■ **LISTED RECORDS**:

Definition Commit (env : Env) (now random : Z) (su : state * preparedPoolUpdate)
    : state * preparedPoolUpdate * result (Z * list Z) :=
  let '(s, u) := su in
  if up_rolledBack u then (s, u, Err errRolledBack)
  else if up_committed u then (s, u, Err errCommitted)
  else
    let u1 := mkPrepared (up_update u) (up_rolledBack u) true in
    let upd := up_update u in
    if p_closed (st_pool s) then (s, u1, Err errClosed)
    else
      let events := policy_events upd now s in
      let '(s1, r) := reconcileMembersWithPolicyLocked env now (pu_Members upd) (apply_policy upd now) s in
      match r with
      | Err e => (s1, u1, Err e)
      | Ok out =>
        let s2 := with_pool (λ p, set_options
                    (set_memberTags (spec_Tag <$> pu_Members upd) (p_options p)) p) s1 in
        let s3 := with_pool (update_schedule env upd) s2 in
        let s4 := with_groups (NotifyEvents events now) s3 in
        (reconcileCurrent env now random s4, u1, Ok out)
      end.

(** ** Construction and start *)

(** One member's registration with the monitor in [newPool]. *)
Definition register_member_entry (env : Env) (o : Options) (tag : string) (h : heap) : heap :=
  match env_monitor env with
  | None => h
  | Some mv =>
    let '(c, h1) := acquireSharedState tag h in
    match mv_MigrateRuntimeTag mv (mm_NodeID (metadata_of o tag)) tag with
    | Some e => attachEntry (Some e) c h1
    | None => h1
    end
  end.

Definition newPool (env : Env) (options : Options) (nanos now : Z) (h : heap) (w : world) : result state :=
  if decide (o_Members options = []) then Err "pool requires at least one member"
  else
    let o := normalizeOptions options in
    let wait := bool_decide (o_Mode o = modeLowestLatency) && bool_decide (o_PreferredMember o = "") in
    let '(w1, token) := Register (o_GroupID o) (o_FailureWindow o) (o_FailureThreshold o)
                          (o_PreferredMember o) (o_InitialGroupState o) (Some (recoveryPolicy o)) now w in
    let h1 := if o_MonitorObserverOnly o then h
              else foldl (λ h tag, register_member_entry env o tag h) h (o_Members o) in
    Ok (mkState
      (mkPool o (o_Mode o) (Some (o_Mode o)) None ∅ [] ∅ ∅ None 0 (Z.lor (u64 nanos) 1)
         (o_FailureThreshold o) (o_FailureWindow o) false wait None None false None false None token)
      h1 w1 []).

Definition start_schedule (o : Options) : list Z * Z :=
  ((λ tag, mm_NodeID (metadata_of o tag)) <$> o_Members o, o_HealthCheckInterval o).

Definition Start (env : Env) (now random : Z) (s : state) : state * result unit :=
  let '(s1, r) := initializeMembersLocked env now s in
  match r with
  | Err e => (s1, Err e)
  | Ok _ =>
    let s2 := refreshHealthSubscriptionLocked env s1 in
    let o := p_options (st_pool s2) in
    if bool_decide (is_Some (env_monitor env)) && negb (bool_decide (o_GroupID o = 0)) then
      let s3 := with_pool (λ p, set_subscriptions (p_healthSubscription p) (p_groupSubscribed p)
                             (Some (start_schedule o)) (p_registration p) p) s2 in
      let s4 := reconcileCurrent env now random s3 in
      (with_pool (λ p, set_subscriptions (p_healthSubscription p) true (p_schedule p)
                         (p_registration p) p) s4, Ok tt)
    else (s2, Ok tt)
  end.

(** ** Closing *)
Definition stop_snapshot (s : state) : state :=
  match p_current (st_pool s) with
  | None => s
  | Some v =>
    let s1 := with_pool (with_snapshot v (set_accepting false)) s in
    match p_snapshots (st_pool s1) !! v with
    | Some snap => if decide (sn_readers snap = 0) then releaseSnapshotMembers v s1 else s1
    | None => s1
    end
  end.

Definition release_owners (s : state) : state :=
  with_pool (set_runtimeByTag ∅)
    (with_heap (λ h, foldl (λ h tr, releaseOwner tr.1 tr.2 h) h (range (p_runtimeByTag (st_pool s)))) s).

Definition unregister (s : state) : state :=
  with_groups (Unregister (o_GroupID (p_options (st_pool s))) (p_registration (st_pool s)))
    (with_pool (λ p, set_subscriptions None false None (p_registration p) p) s).

Definition Close (s : state) : state :=
  if p_closed (st_pool s) then s
  else
    let s1 := with_pool (λ p, set_timers None None (set_closed p)) s in
    release_owners (unregister (stop_snapshot s1)).
End PoolUpdate.

(** ** Preparation *)

(** The networks an update accepts. *)
Definition supported (env : Env) (spec : RuntimeMemberSpec) : Prop :=
  ∀ ob, env_outbound env (spec_Tag spec) = Some ob →
    contains (env_networks env ob) NetworkTCP || contains (env_networks env ob) NetworkUDP = true.

Lemma validate_update_None env specs : ∀ seen,
  validate_update env specs seen = None ↔
  validate_specs env specs seen = None ∧ Forall (supported env) specs.
Proof.
  induction specs as [|spec specs IH]; intros seen; cbn [validate_update validate_specs]; [naive_solver|].
  rewrite Forall_cons. destruct (decide _); [naive_solver|]. destruct (decide _); [naive_solver|].
  unfold supported at 1. destruct (env_outbound env (spec_Tag spec)) as [ob|] eqn:E; [|naive_solver].
  destruct (contains (env_networks env ob) NetworkTCP) eqn:Et, (contains (env_networks env ob) NetworkUDP) eqn:Eu;
    cbn [negb andb]; rewrite ?IH.
  4: { split; [done|]. intros (_ & Hs & _). specialize (Hs _ eq_refl). by rewrite Et, Eu in Hs. }
  all: split; [intros [? ?]; split_and!; [done| |done]|intros (? & _ & ?); done];
    intros ob' [= <-]; by rewrite Et, Eu.
Qed.

(** The entry of a member before slots are dealt. *)
Definition given_state (given : gmap string GroupInitialState) (spec : RuntimeMemberSpec) : GroupInitialState :=
  set_nodeID (mm_NodeID (spec_Meta spec)) (default zero_initial (given !! spec_Tag spec)).

Lemma update_states_lookup given specs tag st :
  NoDup (spec_Tag <$> specs) →
  update_states given specs !! tag = Some st ↔
  ∃ spec, spec ∈ specs ∧ spec_Tag spec = tag ∧ st = given_state given spec.
Proof.
  unfold update_states. induction specs as [|spec specs IH] using rev_ind; intros Hnd.
  { cbn. rewrite lookup_empty. split; [done|]. intros (? & ?%elem_of_nil & _). done. }
  rewrite fmap_app, NoDup_app in Hnd. destruct Hnd as (Hnd & Hnew & _).
  rewrite foldl_app. cbn [foldl]. destruct (decide (spec_Tag spec = tag)) as [<-|Hne].
  - rewrite lookup_insert_eq. split.
    + intros [= <-]. exists spec. split; [set_solver|done].
    + intros (spec' & Hin & Ht & ->). apply elem_of_app in Hin as [Hin|Hin].
      * exfalso. apply (Hnew (spec_Tag spec')); [apply list_elem_of_fmap; eauto|].
        rewrite Ht. set_solver.
      * by apply list_elem_of_singleton in Hin as ->.
  - rewrite lookup_insert_ne, IH by done. split; intros (spec' & Hin & Ht & Hst); exists spec'.
    + split; [set_solver|done].
    + split; [|done]. apply elem_of_app in Hin as [?|Hin]; [done|].
      by apply list_elem_of_singleton in Hin as ->.
Qed.

Section preparation.
Context `{!RangeOrder Z, !RangeOrder string}.

Lemma prepare_spec env u s p :
  PrepareUpdate env u s = Ok p ↔
  pu_Members u ≠ [] ∧ valid_specs env (pu_Members u) ∧ Forall (supported env) (pu_Members u) ∧
  let r := applyCapacitySelection (pu_CapacityTarget u) (update_slots u (p_options (st_pool s)))
             (update_states (pu_InitialGroupState u) (pu_Members u)) in
  p = mkPrepared (mkPoolUpdate (pu_CapacityTarget u) (Some r.1) (pu_Members u) (normalizeMode (pu_Mode u))
         (pu_FailureWindow u) (pu_FailureThreshold u) (pu_HealthCheckInterval u) (pu_PreferredNodeID u)
         r.2 (pu_RecoveryEnabled u) (pu_RecoveryThreshold u) (pu_RecoveryCooldown u)) false false.
Proof.
  unfold PrepareUpdate. destruct (decide (pu_Members u = [])); [naive_solver|].
  pose proof (validate_update_None env (pu_Members u) ∅) as Hv. rewrite validate_specs_None in Hv.
  destruct (validate_update env (pu_Members u) ∅) as [e|].
  - split; [done|]. intros (_ & H1 & H2 & _). assert (Some e = None) as ?; [|done].
    apply Hv. split_and!; [done| |done]. apply Forall_forall. set_solver.
  - destruct Hv as [Hv _]. destruct (Hv eq_refl) as [[Hv1 _] Hv2].
    destruct (applyCapacitySelection _ _ _) as [slots states]. cbn [fst snd]. naive_solver.
Qed.

(** Preparing an update validates it and describes exactly its members. It
    succeeds exactly when there is a member and the members have distinct,
    non-empty tags that resolve to outbounds with a TCP or UDP network. The
    prepared group state then has one entry per member, under the node id of its
    metadata, with the persisted history, eviction and revision given for that
    tag (or none), and on standby exactly when a positive target leaves the node
    without a slot; slots never exceed a positive target. *)
Theorem prepared_update_describes_its_members env u s :
  (is_Ok (PrepareUpdate env u s) = true ↔
     pu_Members u ≠ [] ∧ valid_specs env (pu_Members u) ∧ Forall (supported env) (pu_Members u)) ∧
  ∀ p, PrepareUpdate env u s = Ok p →
    let upd := up_update p in
    up_rolledBack p = false ∧ up_committed p = false ∧ pu_Members upd = pu_Members u ∧
    (∀ tag, is_Some (pu_InitialGroupState upd !! tag) ↔ tag ∈ spec_Tag <$> pu_Members u) ∧
    ∃ slots, pu_ActiveNodeIDs upd = Some slots ∧
      (0 < pu_CapacityTarget u → Z.of_nat (length slots) ≤ pu_CapacityTarget u) ∧
      ∀ spec, spec ∈ pu_Members u → ∃ st,
        pu_InitialGroupState upd !! spec_Tag spec = Some st ∧
        gi_NodeID st = mm_NodeID (spec_Meta spec) ∧
        set_standby false st = set_standby false (given_state (pu_InitialGroupState u) spec) ∧
        (gi_Standby st = true ↔ 0 < pu_CapacityTarget u ∧ gi_NodeID st ∉ slots).
Proof.
  split.
  - destruct (PrepareUpdate env u s) as [p|e] eqn:E.
    + apply prepare_spec in E as (? & ? & ? & _). by split.
    + split; [done|]. intros (H1 & H2 & H3).
      assert (∃ p, PrepareUpdate env u s = Ok p) as [p Hp]; [|congruence].
      eexists. apply prepare_spec. split_and!; [done..|]. reflexivity.
  - intros p (Hne & [Hnd Hall] & _ & ->)%prepare_spec. cbn [up_update up_rolledBack up_committed
      pu_Members pu_InitialGroupState pu_ActiveNodeIDs applyCapacitySelection fst snd].
    pose proof (λ tag st, update_states_lookup (pu_InitialGroupState u) (pu_Members u) tag st Hnd) as Hl.
    split_and!; [done..| |].
    + intros tag. rewrite lookup_fmap, fmap_is_Some, list_elem_of_fmap. split.
      * intros [st (spec & ? & ? & _)%Hl]. eauto.
      * intros (spec & -> & Hin). eexists. apply Hl. eauto.
    + eexists. split; [done|]. split; [intros; by apply capacity_selection_bound|].
      intros spec Hin. rewrite lookup_fmap.
      rewrite (proj2 (Hl (spec_Tag spec) (given_state (pu_InitialGroupState u) spec))) by eauto.
      eexists. split; [done|]. split_and!; [done|done|].
      cbn. rewrite andb_true_iff, negb_true_iff, bool_decide_eq_true, bool_decide_eq_false. done.
Qed.
End preparation.

(** ** Group policies survive the data plane *)
Section data_plane.
Context `{!RangeOrder Z, !RangeOrder string}.

Lemma shapes_memberAvailable env s r now :
  shapes (st_groups (memberAvailableForSnapshot env s r now).1) = shapes (st_groups s).
Proof.
  assert (Hb : ∀ s, st_groups (notBlacklisted s now r).1 = st_groups s).
  { clear s. intros s. unfold notBlacklisted. destruct (ref_shared _); [|done]. by destruct (isBlacklisted _ _ _). }
  assert (Hg : ∀ s provisional,
    shapes (st_groups (groupThenBlacklist s now provisional r).1) = shapes (st_groups s)).
  { clear s. intros s provisional. unfold groupThenBlacklist, groupAdmits.
    destruct (decide _); [by rewrite Hb|]. destruct provisional.
    - destruct (MemberNotEvicted _ _ _); [by rewrite Hb|done].
    - pose proof (shapes_MemberAvailable (o_GroupID (p_options (st_pool s)))
        (ref_tag (member r (st_heap s))) now (st_groups s)) as Hs.
      destruct (MemberAvailable _ _ _ _) as [w []]; [|exact Hs]. 
      change (shapes (st_groups (notBlacklisted (with_groups (λ _, w) s) now r).1) = shapes (st_groups s)).
      by rewrite Hb. }
  unfold memberAvailableForSnapshot. destruct (env_monitor env) as [mv|]; [|apply Hg].
  destruct (monitorSnapshot s mv r) as [m|]; [|destruct (_ && _); [done|apply Hg]].
  destruct (_ && _); [done|].
  apply (Hg (with_heap (with_ref r (set_latency (mo_LastLatencyMs m))) s)).
Qed.

Lemma shapes_publish env now members s :
  shapes (st_groups (publishSnapshotLocked env now members s)) = shapes (st_groups s).
Proof.
  assert (Hj : ∀ s, shapes (st_groups (judge_all env now members s).1) = shapes (st_groups s)).
  { clear s. induction members as [|r members IH]; intros s; [done|]. cbn.
    assert (Hj : shapes (st_groups (judge env now r s).1) = shapes (st_groups s)).
    { rewrite judge_unfold. cbn [fst]. by rewrite shapes_memberAvailable. }
    destruct (judge env now r s) as [s1 v]. specialize (IH s1).
    destruct (judge_all env now members s1). cbn in *. congruence. }
  unfold publishSnapshotLocked. specialize (Hj s).
  destruct (publish_members_judge env now members s) as [Hs1 _].
  destruct (publish_members env now members s) as [s1 [[ms tcp] udp]]. cbn [fst] in Hs1. subst s1.
  match goal with |- context [with_pool ?f ?s1] => set (s2 := with_pool f s1) end.
  assert (Hs2 : st_groups s2 = st_groups (judge_all env now members s).1) by done. clearbody s2.
  destruct (p_current (st_pool s)); [|congruence]. destruct (_ !! _); [|congruence].
  destruct (decide _); [|congruence]. unfold releaseSnapshotMembers.
  destruct (p_snapshots (st_pool s2) !! _); [|congruence]. destruct (sn_released _); cbn; congruence.
Qed.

■ **PROBLEM**:
Determine how many lines of the material hold the string "exactly", and state that number by itself.

■ **TASK ANSWER**:
3